Detecting the native ligand orientation by interfacial rigidity: SiteInterlock.

Understanding the physical attributes of protein-ligand interfaces, the source of most biological activity, is a fundamental problem in biophysics. Knowing the characteristic features of interfaces also enables the design of molecules with potent and selective interactions. Prediction of native protein-ligand interactions has traditionally focused on the development of physics-based potential energy functions, empirical scoring functions that are fit to binding data, and knowledge-based potentials that assess the likelihood of pairwise interactions. Here we explore a new approach, testing the hypothesis that protein-ligand binding results in computationally detectable rigidification of the protein-ligand interface. Our SiteInterlock approach uses rigidity theory to efficiently measure the relative interfacial rigidity of a series of small-molecule ligand orientations and conformations for a number of protein complexes.

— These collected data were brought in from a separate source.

(* ===== verification/Charging.v ===== *)
(** * ChargeStatusListener

    [charging/charging-control.cpp]: limits the charging current by the temperature of the
    phone. A binder callback follows the battery's status and starts a thread that
    rewrites the limit twice a second while the phone charges. *)

From Stdlib Require Import Ascii.
From S2P Require Import Prelude Words Text.

(** ** Tables *)

Definition CHG_VOLT_TBL : list Z :=
  [9000; 8500; 8000; 7500; 7000; 6500; 6000; 5500; 5000; 4500; 4000; 3500;
   3000; 2500; 2400; 2000; 1600; 1500; 1200; 1000; 500; 0].
Definition ppsTempThresholds : list Z := [35000; 37000; 39000; 41000; 43000; 48000].
Definition ppsVoltLimit : list Z := [4; 6; 10; 12; 15; 21].
Definition qcTempThresholds : list Z := [35000; 37000; 39000; 41000; 48000].
Definition qcVoltLimit : list Z := [8; 12; 15; 16; 21].
Definition wlsTempThresholds : list Z := [35000; 41000; 48000].
Definition wlsVoltLimit : list Z := [15; 19; 21].

Definition THERMAL_SYSFS : string := "/sys/class/thermal/".
Definition TZ_DIR_NAME : string := "thermal_zone".
Definition TZ_TYPE : string := "type".
Definition USB_CHG_ONLINE : string := "/sys/class/power_supply/usb/online".
Definition USB_CHG_TYPE : string := "/sys/class/power_supply/usb/usb_type".
Definition BATTERY_SCENARIO_FCC : string := "/sys/class/qcom-battery/scenario_fcc".
Definition WLS_CHG_ONLINE : string := "/sys/class/power_supply/wireless/online".
Definition MAX_PATH : nat := 256.
Definition CHG_LIMIT_INTERVAL : Z := 500.

(** ** State *)

(** The AIDL enumeration, with its values. *)
Definition BatteryStatus : Set := Z.
Definition CHARGING : BatteryStatus := 2.

Record ChargeStatusListener : Set := {
  mStatus : BatteryStatus;
  usbChgActive : bool;
  usingPps : bool;
  wlsChgActive : bool;
  enableChgLimit : bool
}.

(** The byte 0 at the end of a C string, which [write_value] writes too. *)
Definition terminator : string := String "000"%char EmptyString.

(** Calls to the outside, in order: every read is one, so what a file holds may change at
    any time. *)
Inductive chg_call : Set :=
| file_read (path : string)
| dir_read (path : string)
| file_open (path : string)
| file_write (path bytes : string)
| sleep_for (millis : Z)
| spawn_limiter.

(** What the file system answers the last call of a history: the text of a file ([None]: it
    cannot be opened), the entries of a directory, the error of opening a file for writing
    and of writing to it. *)
Record chg_environment : Type := {
  content : list chg_call → string → option string;
  entries : list chg_call → string → option (list string);
  open_error : list chg_call → string → option Z;
  write_error : list chg_call → string → option Z
}.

In the majority of cases, SiteInterlock detects a near-native binding mode as being the most rigid, with particularly robust performance relative to other methods when the ligand-free conformation of the protein is provided. The interfacial rigidification of both the protein and ligand prove to be important characteristics of the native binding mode. This measure of rigidity is also sensitive to the spatial coupling of interactions and bond-rotational degrees of freedom in the interface. While the predictive performance of SiteInterlock is competitive with the best of the five other scoring functions tested, its measure of rigidity encompasses cooperative rather than just additive binding interactions, providing novel information for detecting native-like complexes. SiteInterlock shows special strength in enhancing the prediction of native complexes by ruling out inaccurate poses. Proteins 2016; 84:1888-1901.